Carolyn Hawthorn, the University Relations Manager for Laurier Toronto, explained Laurier’s contribution: “One of them has a very close connection to Laurier. One of them is called ‘From Toronto, with Love’, and it is curated by an organization called Not Just Tourists, and we’ve actually worked with them before,” said Hawthorn. “We’ve done suitcase drives for the organization. They are an organization that collects suitcases and medical supplies and volunteers pack the suitcases when they travel – they pick up those suitcases and drop them off at a pre-determined medical centre or hospital,” she said. “One of the directors at the Toronto chapter is a Laurier alumni and works with Not Just Tourists. That’s a great opportunity for us to work with someone we have a great connection with.”

“From Toronto, With Love” has had great connections working with Not Just Tourists (NJT), and creating an exhibit in partnership with them seemed like a great bonus alongside its connections with Laurier.

“Not Just Tourists Toronto program director Avi D’Souza is a Laurier alumnus, and through him we have a special relationship with Laurier,” said Julia Selinger, curator of “From Toronto, with Love” and exhibiting artist. “They have been so supportive, running suitcase drives for NJT and now generously hosting ‘From Toronto, with Love’. I know that Laurier takes great pride in celebrating the themes of humanitarianism, community and diversity which are embodied in our project,” said Selinger.

The exhibit held a first look on September 27 for Laurier faculty and students to have a sneak peek at the artwork before the public had the chance.

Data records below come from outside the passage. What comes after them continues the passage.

Definition Map_exec (m : SMap) (o : MapOp) : outcome (list value * SMap) :=
  match o with
  | MInsert e v t =>
      match Map_get_map_row m e with
      | Some r => Map_replace_item m r v t
      | None => '(r, m1) ← Map_alloc_row m e; m2 ← Map_init_item m1 r v t; Ret ([], m2)
      end
  | MRemove DROP e =>
      match Map_get_map_row m e with
      | Some r => Map_dealloc_row DROP m r
      | None => Ret ([], m)
      end
  end.

(** The same operations on a finite map from entities to value, added tick
    and changed tick. *)
Definition spec_exec (s : gmap Entity (value * Tick * Tick)) (o : MapOp)
    : list value * gmap Entity (value * Tick * Tick) :=
  match o with
  | MInsert e v t =>
      match s !! e with
      | Some (old, a, _) => (if has_dropper info then [old] else [], <[e := (v, a, t)]> s)
      | None => ([], <[e := (v, t, t)]> s)
      end
  | MRemove DROP e =>
      match s !! e with
      | Some (old, _, _) => (if DROP && has_dropper info then [old] else [], delete e s)
      | None => ([], s)
      end
  end.

Definition stored (x : value * Tick * Tick) : value * option Tick * option Tick :=
  (x.1.1, Some x.1.2, Some x.2).

Definition map_refines (hw : nat) (m : SMap) (s : gmap Entity (value * Tick * Tick)) : Prop :=
  map_ok info hw m ∧ ∀ e, Map_lookup m e = stored <$> s !! e.

Definition op_fits (o : MapOp) : Prop :=
  match o with
  | MInsert _ v _ => length v = pad_to_align (layout_size info) (layout_align info)
  | MRemove _ _ => True
  end.

Lemma map_row_lt hw m e r :
  map_shape info hw m → map_mapper m !! e = Some r → r < hw ∧ r < length (map_entities m).
Proof.
  intros Hok Hx%(mok_mapper _ _ _ Hok). split; [by eapply mok_above|by eapply lookup_lt_Some].
Qed.

Lemma map_row_inj hw m e e' r :
  map_shape info hw m → map_mapper m !! e = Some r → map_mapper m !! e' = Some r → e = e'.
Proof. intros Hok H1%(mok_mapper _ _ _ Hok) H2%(mok_mapper _ _ _ Hok). by simplify_eq. Qed.

Lemma map_refines_replace hw m s e v t r old a b :
  map_refines hw m s → length v = pad_to_align (layout_size info) (layout_align info) →
  Map_get_map_row m e = Some r → s !! e = Some (old, a, b) →
  ∃ m', Map_replace_item m r v t = Ret (if has_dropper info then [old] else [], m') ∧
        map_refines hw m' (<[e := (v, a, t)]> s).
Proof.
  intros [[Hok Hi] Href] Hv Hr Hs. pose proof (map_row_lt hw m e r Hok Hr) as [Hlt Hlt'].
  pose proof (Href e) as He. unfold Map_lookup in He. rewrite Hr, Hs in He. cbn in He.
  apply (inj Some) in He.
  destruct (Map_replace_item_spec hw m r v t) as (c' & Hx & Hok' & Hcell); auto.
  rewrite He in Hx. exists (set_column m c'). split; [exact Hx|].
  split; [split; [done|]|].
  - intros j Hj. pose proof (mok_hw _ _ _ Hok). cbn. rewrite Hcell by lia.
    case_decide; [|by apply Hi]. by rewrite He.
  - intros e'. unfold Map_lookup, Map_get_map_row in *. cbn. destruct (decide (e' = e)) as [->|Hne].
    + rewrite Hr, lookup_insert_eq. cbn. rewrite Hcell, decide_True by done. by rewrite He.
    + rewrite lookup_insert_ne by done. rewrite <- Href.
      destruct (map_mapper m !! e') as [r'|] eqn:Hr'; [|done]. cbn.
      pose proof (map_row_lt hw m e' r' Hok Hr') as [_ ?].
      rewrite Hcell, decide_False; [done| |done]. intros ->. apply Hne.
      by eapply (map_row_inj hw m).
Qed.
(* ===== verification/Collector.v ===== *)
(** * Collecting component sets

    [sort] and [dedup], and the [ComponentCollector] of [component/tools.rs]:
    collecting with required components ends, also when requirements are cyclic,
    and gives the closure of the types asked for. *)

From Stdlib Require Import ZArith Lia Sorting.Sorted Relations.
From stdpp Require Import sorting relations.
From S2P Require Import Prelude Tick EntityIdent EntityInfo Column Table SparseMap Registry.

(** ** Sorting *)

Lemma dedup_cons2 y z l : dedup (y :: z :: l) = if decide (y = z) then dedup (z :: l) else y :: dedup (z :: l).
Proof. done. Qed.

Lemma dedup_elem l x : x ∈ dedup l ↔ x ∈ l.
Proof.
  induction l as [|y [|z l] IH]; [done|done|]. rewrite dedup_cons2. case_decide; subst.
  - rewrite IH. set_solver.
  - rewrite elem_of_cons, IH. set_solver.
Qed.

Lemma dedup_sorted l : StronglySorted Z.le l → StronglySorted Z.lt (dedup l).
Proof.
  induction l as [|y [|z l] IH]; intros Hs; [constructor|by repeat constructor|].
  inversion Hs as [|? ? Hs' Hall]; subst. rewrite dedup_cons2. case_decide as Hyz; subst; [by apply IH|].
  constructor; [by apply IH|]. apply Forall_forall. intros x Hx. rewrite dedup_elem in Hx.
  rewrite Forall_forall in Hall. pose proof (Hall z ltac:(set_solver)) as Hz.
  apply elem_of_cons in Hx as [->|Hx]; [lia|]. inversion Hs' as [|? ? _ Hall']; subst.
  rewrite Forall_forall in Hall'. specialize (Hall' x Hx). lia.
Qed.

Lemma sort_dedup_elem l x : x ∈ sort_dedup l ↔ x ∈ l.
Proof. unfold sort_dedup. by rewrite dedup_elem, merge_sort_Permutation. Qed.

Lemma sort_dedup_sorted l : StronglySorted Z.lt (sort_dedup l).
Proof. apply dedup_sorted, (StronglySorted_merge_sort Z.le). Qed.

(** ** Collecting *)

Section collector.
Variable desc : Z → ComponentDesc.

Definition requires (c r : Z) : Prop := r ∈ cd_required (desc c).

(** The lists and the set of a collector agree. *)
Record collector_ok (c : ComponentCollector) : Prop := {
  cc_dense : ∀ x, x ∈ cl_dense c ↔ x ∈ cl_collected c ∧ cd_storage (desc x) = Dense;
  cc_sparse : ∀ x, x ∈ cl_sparse c ↔ x ∈ cl_collected c ∧ cd_storage (desc x) = Sparse
}.

Lemma collector_new_ok : collector_ok ComponentCollector_new.
Proof. split; cbn; set_solver. Qed.

Lemma collect_push_ok c id :
  collector_ok c → collector_ok (collect_push desc c id) ∧
  cl_collected (collect_push desc c id) = {[id]} ∪ cl_collected c.
Proof.
  intros [Hd Hs]. unfold collect_push. destruct (cd_storage (desc id)) eqn:Eid; (split; [|done]); split; cbn; intros x;
    rewrite ?elem_of_app, ?list_elem_of_singleton, ?Hd, ?Hs, elem_of_union, elem_of_singleton;
    destruct (decide (x = id)) as [->|]; intuition congruence.
Qed.

Lemma collect_explicit_spec types :
  collector_ok (bundle_collect_explicit desc types) ∧
  ∀ x, x ∈ cl_collected (bundle_collect_explicit desc types) ↔ x ∈ types.
Proof.
  unfold bundle_collect_explicit.
  assert (Hgen : ∀ c, collector_ok c →
    collector_ok (foldl (ComponentCollector_collect_explicit desc) c types) ∧
    ∀ x, x ∈ cl_collected (foldl (ComponentCollector_collect_explicit desc) c types) ↔ x ∈ cl_collected c ∨ x ∈ types).
  { induction types as [|t ts IH]; intros c Hc; cbn; [set_solver|].
    assert (collector_ok (ComponentCollector_collect_explicit desc c t) ∧
            ∀ x, x ∈ cl_collected (ComponentCollector_collect_explicit desc c t) ↔ x = t ∨ x ∈ cl_collected c) as [Hok Hx].
    { unfold ComponentCollector_collect_explicit. case_decide; [set_solver|].
      destruct (collect_push_ok c t Hc) as [? ->]. set_solver. }
    destruct (IH _ Hok) as [? Hy]. split; [done|]. intros x. rewrite Hy, Hx. set_solver. }
  destruct (Hgen _ collector_new_ok) as [? Hx]. split; [done|]. intros x. rewrite Hx. cbn. set_solver.
Qed.

(** A universe of component types. *)
Variable known : gset Z.

(** What a run of the collector from [c] to [c'] adds for the types [ts]. *)
Record collected (ts : list Z) (c c' : ComponentCollector) : Prop := {
  co_ok : collector_ok c';
  co_mono : cl_collected c ⊆ cl_collected c';
  co_known : cl_collected c' ⊆ known;
  co_roots : ∀ t, t ∈ ts → t ∈ cl_collected c';
  co_closed : ∀ x r, x ∈ cl_collected c' → x ∉ cl_collected c → requires x r → r ∈ cl_collected c';
  co_reach : ∀ x, x ∈ cl_collected c' → x ∈ cl_collected c ∨ ∃ t, t ∈ ts ∧ rtc requires t x
}.

Lemma collected_refl c : collector_ok c → cl_collected c ⊆ known → collected [] c c.
Proof. intros Hc Hk. split; auto; [set_solver|]. intros x r Hx Hn. done. Qed.

Lemma collected_trans ts ts' c c1 c2 : collected ts c c1 → collected ts' c1 c2 → collected (ts ++ ts') c c2.
Proof.
  intros H1 H2. pose proof (co_mono _ _ _ H1) as M1. pose proof (co_mono _ _ _ H2) as M2. split.
  - apply H2.
  - set_solver.
  - apply H2.
  - intros t [Ht|Ht]%elem_of_app; [|by apply (co_roots _ _ _ H2)]. by apply M2, (co_roots _ _ _ H1).
  - intros x r Hx Hn Hr. destruct (decide (x ∈ cl_collected c1)) as [Hx1|Hx1].
    + apply M2. by apply (co_closed _ _ _ H1 x).
    + by apply (co_closed _ _ _ H2 x).
  - intros x Hx. destruct (co_reach _ _ _ H2 x Hx) as [Hx1|(t & Ht & Hr)]; [|set_solver].
    destruct (co_reach _ _ _ H1 x Hx1) as [|(t & Ht & Hr)]; [by left|set_solver].
Qed.

(** Collecting a list of types one after the other. *)
Lemma collect_list fuel (f : ComponentCollector → Z → outcome ComponentCollector) ts c :
  (∀ c t, collector_ok c → cl_collected c ⊆ known → t ∈ known → size (known ∖ cl_collected c) < fuel →
          ∃ c', f c t = Ret c' ∧ collected [t] c c') →
  collector_ok c → cl_collected c ⊆ known → (∀ t, t ∈ ts → t ∈ known) → size (known ∖ cl_collected c) < fuel →
  ∃ c', foldl (λ c t, c' ← c; f c' t) (Ret c) ts = Ret c' ∧ collected ts c c'.
Proof.
  intros Hf. revert c. induction ts as [|t ts IH]; intros c Hc Hk Hts Hsz; cbn.
  { exists c. split; [done|]. by apply collected_refl. }
  destruct (Hf c t) as (c1 & Hc1 & H1); [done|done|apply Hts; set_solver|done|].
  unfold mbind, outcome_bind. rewrite Hc1.
  destruct (IH c1) as (c2 & Hc2 & H2); [apply H1|apply H1|intros; apply Hts; set_solver| |].
  { eapply Nat.le_lt_trans; [|exact Hsz]. apply subseteq_size. pose proof (co_mono _ _ _ H1). set_solver. }
  exists c2. split; [exact Hc2|]. exact (collected_trans [t] ts c c1 c2 H1 H2).
Qed.

(** The types, and all they require. *)
Definition closure_of (ts : list Z) (x : Z) : Prop := ∃ t, t ∈ ts ∧ rtc requires t x.

Lemma collected_closure ts c :
  collected ts ComponentCollector_new c → ∀ x, x ∈ cl_collected c ↔ closure_of ts x.
Proof.
  intros Hc x. split.
  - intros Hx. destruct (co_reach _ _ _ Hc x Hx) as [?|Hr]; [set_solver|done].
  - intros (t & Ht & Hr). apply (co_roots _ _ _ Hc) in Ht. induction Hr as [|y z x Hyz Hr IH]; [done|].
    apply IH. eapply (co_closed _ _ _ Hc); [done|cbn; set_solver|done].
Qed.

(** The universe has whatever its members require. *)
Hypothesis known_closed : ∀ c r, c ∈ known → requires c r → r ∈ known.

Lemma collect_required_spec fuel c t :
  collector_ok c → cl_collected c ⊆ known → t ∈ known → size (known ∖ cl_collected c) < fuel →
  ∃ c', ComponentCollector_collect_required desc fuel c t = Ret c' ∧ collected [t] c c'.
Proof.
  revert c t. induction fuel as [|fuel IH]; intros c t Hc Hk Ht Hsz; [lia|]. cbn. case_decide as Hin.
  { exists c. split; [done|]. split; auto.
    - by intros t' ->%list_elem_of_singleton.
    - intros x r Hx Hn. done. }
  destruct (collect_push_ok c t Hc) as [Hc1 Hcol].
  assert (Hsz1 : size (known ∖ cl_collected (collect_push desc c t)) < fuel).
  { rewrite Hcol. assert (Hlt : size (known ∖ ({[t]} ∪ cl_collected c)) < size (known ∖ cl_collected c)); [|lia].
    apply subset_size. set_solver. }
  destruct (collect_list fuel (ComponentCollector_collect_required desc fuel) (cd_required (desc t)) (collect_push desc c t) IH)
    as (c' & Hc' & H'); [done|rewrite Hcol; set_solver|intros r Hr; by apply (known_closed t)|done|].
  exists c'. split; [exact Hc'|].
  pose proof (co_mono _ _ _ H') as M. rewrite Hcol in M. split.
  - apply H'.
  - set_solver.
  - apply H'.
  - intros t' ->%list_elem_of_singleton. set_solver.
  - intros x r Hx Hn Hr. destruct (decide (x = t)) as [->|Hne].
    + by apply (co_roots _ _ _ H').
    + apply (co_closed _ _ _ H' x r Hx); [|done]. rewrite Hcol. set_solver.
  - intros x Hx. destruct (co_reach _ _ _ H' x Hx) as [Hx1|(r & Hr & Hreach)].
    + rewrite Hcol in Hx1. apply elem_of_union in Hx1 as [->%elem_of_singleton|?]; [|by left].
      right. exists t. split; [set_solver|done].
    + right. exists t. split; [set_solver|]. by eapply rtc_l.
Qed.

Lemma bundle_collect_required_spec types :
  (∀ t, t ∈ types → t ∈ known) →
  ∃ c, bundle_collect_required desc (size known) types = Ret c ∧ collector_ok c ∧
    (∀ x, x ∈ cl_collected c → x ∈ known) ∧ ∀ x, x ∈ cl_collected c ↔ closure_of types x.
Proof.
  intros Hts. unfold bundle_collect_required.
  destruct (collect_list (S (size known)) (ComponentCollector_collect_required desc (S (size known))) types ComponentCollector_new)
    as (c & Hc & H); auto.
  - intros. by apply collect_required_spec.
  - apply collector_new_ok.
  - cbn. set_solver.
  - cbn. apply Nat.lt_succ_r, subseteq_size. set_solver.
  - exists c. split; [done|]. split; [apply H|]. split; [apply H|]. by apply collected_closure.
Qed.
End collector.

The work had been designed to offer a sense of the diversity in the Laurier community and the importance of different backgrounds.

“We have 24 unique works of art from individual artists using many different mediums, and each one has special meaning for me,” said Selinger. “All the artwork was created specifically for this project. I wanted to provoke thought in many directions and have curated works from a diverse group of artists representing a wide array of experiences and perspectives, cultures, and age groups. Some of the stories they tell will make you smile and some of them will break your heart,” she said.

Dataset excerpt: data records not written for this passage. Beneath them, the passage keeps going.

(* ===== verification/ResourceTheorems.v ===== *)
(** * Resources: theorems

    A world's resources are a map from types to a value with two ticks.  Every history of
    the methods of [Resource.v] gives the answers of that map and drops what the map
    drops. *)

From Stdlib Require Import ZArith Lia.
From S2P Require Import Prelude Tick EntityInfo Registry Resource.

(** ** Histories *)

(** The [!Send] methods are called on the thread of the world, or on another. *)
Inductive Kind := KSend | KNonSend (main : bool).

(** One call; a scope runs calls on the world and may assign to its resource. *)
Inductive ROp {V : Type} :=
| OContains (t : Z)
| OInsert (k : Kind) (t : Z) (v : V)
| ORemove (k : Kind) (t : Z)
| ODrop (k : Kind) (t : Z)
| OGet (k : Kind) (t : Z)
| OExpect (k : Kind) (t : Z)
| OGetRef (k : Kind) (t : Z)
| OAssign (k : Kind) (t : Z) (v : V)
| OInit (k : Kind) (t : Z) (v : V)
| OMutOrInit (k : Kind) (t : Z) (init v : V)
| OScope (k : Kind) (t : Z) (body : list ROp) (v : option V)
| OClock (last_run this_run : Tick)
| OCheck (now : Tick).
Arguments ROp : clear implicits.

Inductive RAns {V : Type} :=
| AUnit
| ABool (b : bool)
| AVal (v : option V)
| ARef (x : option (V * Tick * Tick))
| AScope (r : option (list RAns)).
Arguments RAns : clear implicits.

Definition on_thread {A} (k : Kind) (o : outcome A) : outcome A := match k with KNonSend false => Panic | _ => o end.

Section histories.
Context `{VecGrowth} {V : Type}.
Variable droppers : Z → bool.
Notation World := (@ResWorld V).

Definition quiet_ans (a : RAns V) (o : outcome World) : outcome (RAns V * World) := w ← o; Ret (a, w).

(** A list of calls. *)
Definition each_op (f : ROp V → World → outcome (RAns V * World)) : list (ROp V) → World → outcome (list (RAns V) * World) :=
  fix go l w :=
    match l with
    | [] => Ret ([], w)
    | o :: l => '(a, w) ← f o w; '(r, w) ← go l w; Ret (a :: r, w)
    end.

The artwork has an even greater connection with Laurier: with the involvement of the international student body, Laurier alumni have also taken part in this exhibit to share their stories of how Laurier has created a safe environment for them to stay in The suitcases have personal meaning to each alumnus, and some even touch upon Indigenous rights and the ongoing problem involving murdered and missing Indigenous women.

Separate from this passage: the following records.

(* ===== verification/World.v ===== *)
(** * The world: spawning, despawning, inserting and removing

    [crates/voker-ecs/src/world/methods/] (register.rs, arche.rs, spawn.rs,
    despawn.rs, forget.rs, uninit.rs), [world/entity/] (insert.rs, remove.rs,
    clear.rs) and the [ComponentWriter] of [component/tools.rs]: the operations
    that keep entity locations, archetypes, tables and sparse maps in step.

    A bundle value is the list of its components with their bytes.  Hooks and
    observers are recorded in the order they are called ([w_fired]), values handed
    to droppers in [w_dropped]; hooks themselves leave the world as it is and
    queue no commands, so [flush] does nothing.  A panic ends the run: the
    clean-up guards only matter where the code drops them without a panic. *)

From Stdlib Require Import ZArith Lia Sorting.Sorted.
From S2P Require Import Prelude Tick EntityIdent EntityInfo FreeCount FreeBuffer Allocator Column Table SparseMap Registry.

Inductive Fired :=
| FHook (k : HookKind) (id : Z) (e : Entity)
| FEvent (k : HookKind) (components : list Z) (e : Entity).

Record World := mkWorld {
  w_entities : Entities;
  w_allocator : EntityAllocator;
  w_bundles : Bundles;
  w_archetypes : Archetypes;
  w_tables : Tables;
  w_maps : Maps;
  w_this_run : Tick;
  w_fired : list Fired;
  w_dropped : list value
}.

Definition set_entities_w (w : World) (x : Entities) : World :=
  mkWorld x (w_allocator w) (w_bundles w) (w_archetypes w) (w_tables w) (w_maps w) (w_this_run w) (w_fired w) (w_dropped w).
Definition set_allocator (w : World) (x : EntityAllocator) : World :=
  mkWorld (w_entities w) x (w_bundles w) (w_archetypes w) (w_tables w) (w_maps w) (w_this_run w) (w_fired w) (w_dropped w).
Definition set_bundles (w : World) (x : Bundles) : World :=
  mkWorld (w_entities w) (w_allocator w) x (w_archetypes w) (w_tables w) (w_maps w) (w_this_run w) (w_fired w) (w_dropped w).
Definition set_archetypes (w : World) (x : Archetypes) : World :=
  mkWorld (w_entities w) (w_allocator w) (w_bundles w) x (w_tables w) (w_maps w) (w_this_run w) (w_fired w) (w_dropped w).
Definition set_tables (w : World) (x : Tables) : World :=
  mkWorld (w_entities w) (w_allocator w) (w_bundles w) (w_archetypes w) x (w_maps w) (w_this_run w) (w_fired w) (w_dropped w).
Definition set_maps (w : World) (x : Maps) : World :=
  mkWorld (w_entities w) (w_allocator w) (w_bundles w) (w_archetypes w) (w_tables w) x (w_this_run w) (w_fired w) (w_dropped w).
Definition add_fired (w : World) (l : list Fired) : World :=
  mkWorld (w_entities w) (w_allocator w) (w_bundles w) (w_archetypes w) (w_tables w) (w_maps w) (w_this_run w)
    (w_fired w ++ l) (w_dropped w).
Definition add_dropped (w : World) (l : list value) : World :=
  mkWorld (w_entities w) (w_allocator w) (w_bundles w) (w_archetypes w) (w_tables w) (w_maps w) (w_this_run w)
    (w_fired w) (w_dropped w ++ l).

(** Writing one archetype back. *)
Definition put_arche (w : World) (id : nat) (a : Archetype) : World :=
  set_archetypes w (set_arches (w_archetypes w) (<[id := a]> (as_arches (w_archetypes w)))).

“We also have two suitcases within that instillation that have been designed by people from the Laurier community,” said Hawthorne. “C. Elizabeth Best is a graduate student from Laurier and she designed an absolutely amazing suitcase and it’s titled ‘my fear of going missing’, and it’s her take on the murdered Indigenous women…Some insight, the ‘my fear of going missing’ installation is a tribute and it reflects Elizabeth’s fear of going missing and her response,” said Hawthorne.

Laurier provides the artists the space for free, and most of their funding comes from bursaries and grants to allow them full artistic freedom. Along with the “From Toronto, with Love”, Laurier has taken on another exhibit called “Three Chapters of Solitude”. This exhibit takes a very different approach in its presentation; short videos, created by Henry Heng Lu, are presented with his take on his journey as a “culturally displaced person”.

“Nuit Blanche is very supportive of the independent artists, and they want their projects to succeed,” said Selinger. “The application process and all the deadlines may seem a bit daunting, but it is a great way to start to self produce your work, with guidelines and timelines to help you get there – so submit your ideas! Laurier chooses from the successful applicants suggested to them by Nuit Blanche. We are so grateful to have them as our venue host! I am certain we couldn’t have gotten luckier,” she said.

Nuit Blanche is a widely appreciated exhibition and the various ideas to come out of the artwork are great examples of the hard work of the very talented artists. Every year the planning for each exhibition is extensive, but Laurier and the organization are always looking for great artists who have experiences to share to contribute and be a part of such a great night.